(** The interrupt handler after an operation ended in state [v] *)
Lemma lhd_irq_ok l v (Q : () → lhd_softc C → Prop) E :
  creg (lh_card l) LHD_REG_STAT = v →
  Z.land v LHD_STATEMASK = LHD_OK ∨ Z.land v LHD_STATEMASK = LHD_MEDIA →
  (∀ x, (∀ b k, csect x b k = csect (lh_card l) b k) → (card_ok (lh_card l) → card_ok x) →
     Q tt (MkLhd x (lhd_code_to_errno v) (lh_clear l) (lh_done l + 1))) →
  wp safe lhd_irq l Q E.
Proof.
  intros Hv Hst HQ. unfold lhd_irq, lhd_rdreg. wp_steps. eapply wp_mono; [apply bus_read_law| |done].
  intros ? ? [-> ->]. rewrite Hv. wp_steps.
  assert ((Z.land v LHD_STATEMASK =? LHD_IDLE) || (Z.land v LHD_STATEMASK =? LHD_WORKING) = false) as ->
    by (destruct Hst as [-> | ->]; done).
  assert ((Z.land v LHD_STATEMASK =? LHD_OK) || (Z.land v LHD_STATEMASK =? LHD_INVSECT) ||
          (Z.land v LHD_STATEMASK =? LHD_MEDIA) = true) as -> by (destruct Hst as [-> | ->]; done).
  wp_steps. replace (set_card (lh_card l) l) with l by (by destruct l).
  apply wreg_ok. intros x Hx _ _ Ho. unfold lhd_iodone. wp_steps. by apply HQ.
Qed.

(** One sector: the checks of [lhd_io] pass, and the loop runs once. *)
Lemma lhd_io_one s (Q : () → LU C → Prop) E b rw :
  block_io t_vmspace nsect (range lh_buf LHD_SECTSIZE) s.2.2 b rw →
  wp safe (sector b (if rw =? UIO_WRITE then Z.lor LHD_WORKING LHD_ISWRITE else LHD_WORKING)) s Q E →
  wp safe (lhd_io user_read user_write t_vmspace lh_buf nsect) s Q E.
Proof.
  intros [Hwf Hrw Hoff Hb Hres _] Hrun. unfold lhd_io. wp_steps. rewrite Hoff, Hres, Hrw.
  assert (u32 (Z.quot (SFS_BLOCKSIZE * b) LHD_SECTSIZE) = b) as ->.
  { unfold SFS_BLOCKSIZE, LHD_SECTSIZE. rewrite Z.quot_div_nonneg, Z.mul_comm, Z.div_mul by lia.
    apply u32_small. lia. }
  assert (u32 (Z.rem (SFS_BLOCKSIZE * b) LHD_SECTSIZE) = 0) as ->.
  { unfold SFS_BLOCKSIZE, LHD_SECTSIZE. rewrite Z.rem_mod_nonneg, Z.mul_comm, Z.mod_mul by lia. done. }
  change (SFS_BLOCKSIZE `mod` LHD_SECTSIZE) with 0. change (SFS_BLOCKSIZE / LHD_SECTSIZE) with 1.
  cbn [negb orb Z.eqb]. rewrite (u32_small (b + 1)) by lia. destruct (Z.ltb_spec nsect (b + 1)); [lia|]. wp_steps.
  unfold for_range. change (seqZ 0 1) with [0]. cbn [for_each]. apply wp_bind. rewrite Z.add_0_r, u32_small by lia.
  eapply wp_mono; [exact Hrun| |done]. intros [] s' HQ. by wp_steps.
Qed.

(** Waiting for the card: it works, its interrupt handler runs, the thread goes on. *)
Lemma P_done_ok l c u (W : C * copystate → Prop) (Q : () → LU C → Prop) E :
  lh_done l = 0 →
  wp safe card_work (lh_card l, c)
    (λ _ t, W t ∧ (Z.land (creg t.1 LHD_REG_STAT) LHD_STATEMASK = LHD_OK ∨
                   Z.land (creg t.1 LHD_REG_STAT) LHD_STATEMASK = LHD_MEDIA)) noerr →
  (∀ t x, W t → (∀ b k, csect x b k = csect t.1 b k) → (card_ok t.1 → card_ok x) →
     Q tt (MkLhd x (lhd_code_to_errno (creg t.1 LHD_REG_STAT)) (lh_clear l) 0, (t.2, u))) →
  wp safe P_done (l, (c, u)) Q E.
Proof.
  intros Hdn Hwork HQ. unfold P_done, on_card, on_lhd. wp_steps. cbn [fst snd]. rewrite Hdn.
  change (0 <? 0) with false. wp_run. eapply wp_mono; [exact Hwork| |done].
  intros [] [x3 c3] [HW Hst]. wp_steps. cbn [fst snd] in *.
  eapply (lhd_irq_ok _ (creg x3 LHD_REG_STAT)); [done|done|]. intros x4 H4 Ho4. wp_steps.
  cbn [fst snd lh_done set_card]. rewrite Hdn. change (0 <? 0 + 1) with true. wp_run.
  by apply (HQ (x3, c3)).
Qed.

Lemma lhd_read d c u b :
  lhd_idle d → badfaultfunc c = false →
  block_io t_vmspace nsect (range lh_buf LHD_SECTSIZE) u b UIO_READ →
  wp safe (lhd_io user_read user_write t_vmspace lh_buf nsect) (d, (c, u))
    (λ _ s', lhd_idle s'.1 ∧ (∀ b' k, csect (lh_card s'.1) b' k = csect (lh_card d) b' k) ∧
       s'.2.2 = advance SFS_BLOCKSIZE u ∧ iov_base (uio_iovec u) + SFS_BLOCKSIZE < 2 ^ 32 ∧
       same_but (λ x, range lh_buf LHD_SECTSIZE x ∨ uio_mem u x) c s'.2.1 ∧
       ∀ k, 0 ≤ k < SFS_BLOCKSIZE → bytes s'.2.1 (iov_base (uio_iovec u) + k) = csect (lh_card d) b k)
    (λ e s', io_error (λ e, e = EIO) u e ∧
       lhd_idle s'.1 ∧ (∀ b' k, csect (lh_card s'.1) b' k = csect (lh_card d) b' k) ∧
       s'.2.2 = u ∧ same_but (λ x, range lh_buf LHD_SECTSIZE x ∨ uio_mem u x) c s'.2.1).
Proof.
  intros (Hcl & Hdn & Hcok) Hc Hu. apply (lhd_io_one _ _ _ b UIO_READ); [done|]. destruct Hu as [Hwf Hrw Hoff Hb Hres Hap].
  change (UIO_READ =? UIO_WRITE) with false. unfold lhd_sector, P_clear, V_clear, on_lhd, on_uio. wp_steps. cbn [fst snd].
  rewrite Hcl. change (0 <? 1) with true. wp_run. rewrite Hrw. change (UIO_READ =? UIO_WRITE) with false. wp_run.
  apply wreg_ok. intros x1 H1 H1r _ Ho1. wp_run. apply wreg_ok. intros x2 H2' H2s H2o Ho2. wp_run.
  assert (creg x2 LHD_REG_SECT = b) as H2r by (by rewrite H2o).
  assert (∀ b' k, csect x2 b' k = csect (lh_card d) b' k) as H2 by (intros; rewrite H2'; apply H1).
  apply (P_done_ok _ _ _ (λ t, (∀ b' k, csect t.1 b' k = csect x2 b' k) ∧ card_ok t.1 ∧
    same_but (range lh_buf LHD_SECTSIZE) c t.2 ∧
    (creg t.1 LHD_REG_STAT = LHD_MEDIA ∨ creg t.1 LHD_REG_STAT = LHD_OK ∧
     ∀ k, 0 ≤ k < LHD_SECTSIZE → bytes t.2 (lh_buf + k) = csect x2 b k))); [done| |].
  { eapply wp_mono; [by apply (card_reads x2 c b)| |done]. intros [] [x3 c3] (H3 & Ho3 & Hbf & Hsame & Hst).
    split; [|destruct Hst as [-> |[-> _]]; [by right|by left]]. split; [done|]. split; [by auto|]. split; [|done].
    split; [by rewrite <- Hc|done]. }
  intros [x3 c3] x4 (H3 & Ho3 & Hm3 & Hst) H4 Ho4. cbn [fst snd] in *. wp_steps. cbn [fst snd lh_result]. rewrite Hrw.
  change (UIO_READ =? UIO_READ) with true.
  assert (∀ b' k, csect x4 b' k = csect (lh_card d) b' k) as Hcs by (intros; rewrite H4, H3; apply H2).
  destruct Hst as [-> |[-> Hdata]].
  - change (lhd_code_to_errno LHD_MEDIA) with EIO. cbn [Z.eqb negb EIO]. wp_steps. cbn.
    split; [by left|]. split; [split_and!; [by rewrite Hcl|done|by auto]|]. split; [done|]. split; [done|].
    eapply same_but_mono; [done|by left].
  - change (lhd_code_to_errno LHD_OK) with 0. cbn [Z.eqb negb]. wp_steps. cbn [fst snd].
    apply uiomove_exact; [done|unfold LHD_SECTSIZE, SFS_BLOCKSIZE in *; lia|done|apply Hm3| | |].
    + rewrite Hoff. unfold SFS_BLOCKSIZE. lia.
    + intros c5 (Hb5 & Hbase & Hs5 & Hc5). unfold uio_dest, uio_src in *. rewrite Hrw in *.
      change (UIO_READ =? UIO_READ) with true in *. cbv iota in Hs5, Hc5. wp_steps. cbn [fst snd]. cbn.
      split; [split_and!; [by rewrite Hcl|done|by auto]|]. split; [done|]. split; [done|]. split; [done|]. split.
      * eapply same_but_trans; [eapply same_but_mono; [exact Hm3|by left]|]. split; [done|].
        intros x Hx. apply Hs5. intros Hr. apply Hx. right. unfold uio_mem, range. by rewrite Hres.
      * intros k Hk. rewrite Hc5 by done. rewrite Hdata by done. apply H2.
    + intros e [c5 u5] (-> & Hu5 & Hseg & Hb5 & Hs5). cbn in Hu5, Hb5, Hs5. subst u5. wp_steps. cbn.
      split; [right; done|]. split; [split_and!; [by rewrite Hcl|done|by auto]|]. split; [done|]. split; [done|].
      eapply same_but_trans; [eapply same_but_mono; [exact Hm3|by left]|]. split; [done|].
      intros x Hx. apply Hs5. unfold uio_dest. rewrite Hrw. change (UIO_READ =? UIO_READ) with true. cbv iota.
      intros Hr. apply Hx. right. unfold uio_mem, range. by rewrite Hres.
Qed.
■ ■ ■ ■ ■ ■ ■
• [Work instruction]:
Please give an exact copy of the entries above, from the line with "intros [Hwf Hrw" down to the line with "assert (u32 (Z.rem", inclusive, and nothing else.

• [Result of the task]:
  intros [Hwf Hrw Hoff Hb Hres _] Hrun. unfold lhd_io. wp_steps. rewrite Hoff, Hres, Hrw.
  assert (u32 (Z.quot (SFS_BLOCKSIZE * b) LHD_SECTSIZE) = b) as ->.
  { unfold SFS_BLOCKSIZE, LHD_SECTSIZE. rewrite Z.quot_div_nonneg, Z.mul_comm, Z.div_mul by lia.
    apply u32_small. lia. }
  assert (u32 (Z.rem (SFS_BLOCKSIZE * b) LHD_SECTSIZE) = 0) as ->.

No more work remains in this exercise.